If fourth wave feminism is all about sex positivity, why have we forgotten all about the sex workers? We’re all profiting off the slightly more liberated sexual environment for women while pushing sex workers aside completely. It’s amazing that we can get free condoms in school or that we feel comfortable going to the gynecologist, but sex work is a frontier of feminism that has been left largely un-forged. Considering a lot of these women were the ones advocating for sex-positivity in the first place, it’s time to uplift their voices into the feminist movement. And not just cis white sex workers either — trans women and women of color, too. It’s time to start looking for solutions instead of posting the thousandth nude to your black and white Tumblr porn blog — not that you can’t do both.
The easiest solution to this problem is the decriminalization of prostitution. Human rights organization Amnesty International spent three years conducting research and working closely with sex workers to find a solution to the many problems facing those who do sex work right now; the unanimous conclusion was that decriminalization would make sex work safer and more lucrative for everyone involved. Rather than being afraid of reporting assault to the police, decriminalization would allow sex workers to file reports without fear of detainment.
According to a Rolling Stone article by Margaret Huang, executive director of Amnesty International, our current model is not working to protect sex workers or clients alike. “Such laws wound up putting sex workers in even more dangerous situations. Sex workers are often forced to put the protection of their clients above their own well-being,” Huang said. “This pushes sex work further underground, making it difficult to seek help when needed. Sex workers are also forced to meet clients in hidden places where the risks to their safety are higher, rather than places where they know they will be safe.”
Decriminalization would also allow sex workers to seek housing without being evicted or discriminated against.

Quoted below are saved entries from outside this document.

(** * Notepad Pro: the note collection state manager

    A shallow embedding of [types.ts], [utils/storage.ts] and the state
    handlers of [App.tsx], with the properties of the note collection, the
    projected view and the backup import proved over it.

    Conventions.
    - A JavaScript number that holds a timestamp is an integer ([Z]).
    - A JavaScript string is a [string]; [includes] is substring search on it.
    - Platform functions the handlers call ([JSON.parse],
      [String.prototype.toLowerCase], [String.prototype.localeCompare]) are
      variables of the section [App]; [Reference] gives one instance of each.
    - [Date.now()] reads an explicit clock, once per call in the source.
    - [crypto.randomUUID()] and the answer to [window.confirm] are inputs of
      the handler that asks for them. *)

From Stdlib Require Import ZArith List String Ascii Bool Permutation Sorted Lia.
From Stdlib Require OrderedTypeEx DecimalString.
Import ListNotations.

Local Open Scope string_scope.
Local Open Scope Z_scope.
Local Open Scope list_scope.

(** ** types.ts *)

Record Note := mkNote {
  id : string;
  title : string;
  content : string;
  isPinned : bool;
  createdAt : Z;
  lastModified : Z;
  color : option string
}.

Record UserProfile := mkUserProfile {
  name : string;
  avatar : option string
}.

Inductive SortOption :=
| CREATED_DESC
| CREATED_ASC
| MODIFIED_DESC
| TITLE_ASC.

Inductive ViewState :=
| View_list
| View_editor
| View_profile
| View_settings.

Definition COLORS : list string :=
  [ "bg-white"; "bg-red-50"; "bg-blue-50"; "bg-green-50";
    "bg-yellow-50"; "bg-purple-50"; "bg-pink-50" ].

(** [Partial<Note>]: every field of [Note] is optional; [None] is an absent
    key.  [color] is itself optional in [Note], so a present key may carry
    no colour. *)
Record PartialNote := mkPartialNote {
  p_id : option string;
  p_title : option string;
  p_content : option string;
  p_isPinned : option bool;
  p_createdAt : option Z;
  p_lastModified : option Z;
  p_color : option (option string)
}.

Set Warnings "-register-all".

(** ** Run-time values

    What [JSON.parse] returns and what [localStorage] hands back after
    parsing: a value of any shape. *)
Inductive JsonValue :=
| JNull
| JBool (b : bool)
| JNumber (z : Z)
| JString (s : string)
| JArray (items : list JsonValue)
| JObject (members : list (string * JsonValue)).

Definition Array_isArray (v : JsonValue) : bool :=
  match v with
  | JArray _ => true
  | _ => false
  end.

(** JavaScript truthiness of a [string | null]: [!data] holds for [null] and
    for the empty string. *)
Definition truthy (data : option string) : bool :=
  match data with
  | None => false
  | Some s => negb (s =? "")%string
  end.

(** ** localStorage *)

Definition Storage := string -> option string.

Definition getItem (st : Storage) (key : string) : option string := st key.

Definition removeItem (key : string) (st : Storage) : Storage :=
  fun k => if (k =? key)%string then None else st k.

Definition emptyStorage : Storage := fun _ => None.

Definition STORAGE_KEY : string := "notepad_pro_notes".
Definition PROFILE_KEY : string := "notepad_pro_profile".

(** ** The clock

    [reading c k] is what the [k]-th call of [Date.now()] returns;
    [elapsed c] counts the calls made so far. *)
Record Clock := mkClock {
  elapsed : nat;
  reading : nat -> Z
}.

Definition Date_now (c : Clock) : Z * Clock :=
  (reading c (elapsed c), mkClock (S (elapsed c)) (reading c)).

(** ** String helpers of the platform *)

Fixpoint startsWith (sub s : string) : bool :=
  match sub, s with
  | EmptyString, _ => true
  | String _ _, EmptyString => false
  | String a sub', String b s' => Ascii.eqb a b && startsWith sub' s'
  end.

(** [s.includes(sub)] *)
Fixpoint includes (s sub : string) : bool :=
  startsWith sub s
  || match s with
     | EmptyString => false
     | String _ s' => includes s' sub
     end.

(** ** Array.prototype.sort

    The sort of ECMAScript 2019 and later is stable; for a consistent
    comparator its result is the one stable sorted arrangement, computed here
    by insertion.  [x] keeps its place before every element it does not
    compare greater than. *)
Section ArraySort.
Context {A : Type}.
Variable compareFn : A -> A -> Z.

Fixpoint sort_insert (x : A) (l : list A) : list A :=
  match l with
  | [] => [x]
  | y :: l' =>
      if compareFn x y <=? 0 then x :: y :: l' else y :: sort_insert x l'
  end.

Fixpoint Array_sort (l : list A) : list A :=
  match l with
  | [] => []
  | x :: l' => sort_insert x (Array_sort l')
  end.

(** The comparator lets [a] stand before [b]. *)
Definition precedes (a b : A) : Prop := compareFn a b <= 0.
End ArraySort.

(** ** App.tsx: state *)

Record AppState := mkAppState {
  notes : list Note;
  profile : UserProfile;
  viewState : ViewState;
  currentNoteId : option string;
  searchQuery : string;
  sortBy : SortOption
}.

(** The state of [App] together with what its handlers reach outside it. *)
Record World := mkWorld {
  app : AppState;
  localStorage : Storage;
  clock : Clock;
  alerts : list string
}.

Definition setNotes (l : list Note) (s : AppState) : AppState :=
  mkAppState l (profile s) (viewState s) (currentNoteId s) (searchQuery s) (sortBy s).

Definition setProfile (p : UserProfile) (s : AppState) : AppState :=
  mkAppState (notes s) p (viewState s) (currentNoteId s) (searchQuery s) (sortBy s).

Definition setViewState (v : ViewState) (s : AppState) : AppState :=
  mkAppState (notes s) (profile s) v (currentNoteId s) (searchQuery s) (sortBy s).

Definition setCurrentNoteId (c : option string) (s : AppState) : AppState :=
  mkAppState (notes s) (profile s) (viewState s) c (searchQuery s) (sortBy s).

Definition withApp (f : AppState -> AppState) (w : World) : World :=
  mkWorld (f (app w)) (localStorage w) (clock w) (alerts w).

Definition alert (msg : string) (w : World) : World :=
  mkWorld (app w) (localStorage w) (clock w) (alerts w ++ [msg]).

(** [useState] initial values *)
Definition initialState : AppState :=
  mkAppState [] (mkUserProfile "Guest" None) View_list None "" MODIFIED_DESC.

Definition ids (l : list Note) : list string := map id l.

(** ** App.tsx: handlers that need no platform function *)

(** [{ ...n, ...updates, lastModified: now }]: a [lastModified] key of
    [updates] is overridden by the one written last. *)
Definition applyUpdates (n : Note) (updates : PartialNote) (now : Z) : Note :=
  mkNote
    (match p_id updates with Some v => v | None => id n end)
    (match p_title updates with Some v => v | None => title n end)
    (match p_content updates with Some v => v | None => content n end)
    (match p_isPinned updates with Some v => v | None => isPinned n end)
    (match p_createdAt updates with Some v => v | None => createdAt n end)
    now
    (match p_color updates with Some v => v | None => color n end).

(** [{ ...n, isPinned: !n.isPinned }] *)
Definition flipPin (n : Note) : Note :=
  mkNote (id n) (title n) (content n) (negb (isPinned n))
         (createdAt n) (lastModified n) (color n).

Definition handleCreateNote (uuid : string) (w : World) : World :=
  let (t1, c1) := Date_now (clock w) in
  let (t2, c2) := Date_now c1 in
  let newNote := mkNote uuid "" "" false t1 t2 (nth_error COLORS 0) in
  let s := app w in
  mkWorld
    (setViewState View_editor
       (setCurrentNoteId (Some (id newNote))
          (setNotes (newNote :: notes s) s)))
    (localStorage w) c2 (alerts w).

(** [prev.map(n => n.id === currentNoteId ? {...} : n)], the clock read once
    for each note that matches. *)
Fixpoint updateNotes (cur : string) (updates : PartialNote) (c : Clock)
    (prev : list Note) : list Note * Clock :=
  match prev with
  | [] => ([], c)
  | n :: rest =>
      if (id n =? cur)%string then
        let (now, c1) := Date_now c in
        let (rest', c2) := updateNotes cur updates c1 rest in
        (applyUpdates n updates now :: rest', c2)
      else
        let (rest', c2) := updateNotes cur updates c rest in
        (n :: rest', c2)
  end.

Many sex workers report a hard time staying in one place due to aggressions they face from suspicious landlords; if sex work was decriminalized, this would no longer be a problem. Sex work can already be hard enough. Dealing with aggressive clients or street harassment is troublesome already. Finding housing shouldn’t be another stress added onto sex worker’s plates.
The main argument against the decriminalization of sex work — discluding moralistic, archaic ones — is that it will lead to an increase in human trafficking. This is a fallacy. In countries where sex work is legal, it’s actually harder to engage in human trafficking; if prostitution is not swept under the rug and done in secret, it illuminates the underground, suspicious behavior adopted by human traffickers. “Removing criminal penalties for sex work does not remove penalties for exploitation, forced labor, violence, trafficking, rape or sexual assault — including of minors,” Huang said. “All of these are grave abuses, and anyone who commits these crimes or any other form of human trafficking or exploitation for labor must be held accountable to the fullest extent of the law.”
Since coming to college, I’ve realized that the world of feminism is larger than my privileged, straight, white viewpoint led me to believe as that fifteen year old who got her hands on a copy of a Gloria Steinem biography. If we’re not using our privilege as college-educated feminists to fight for the rights of all women — including sex workers — then it’s not sex-positive feminism, or feminism at all.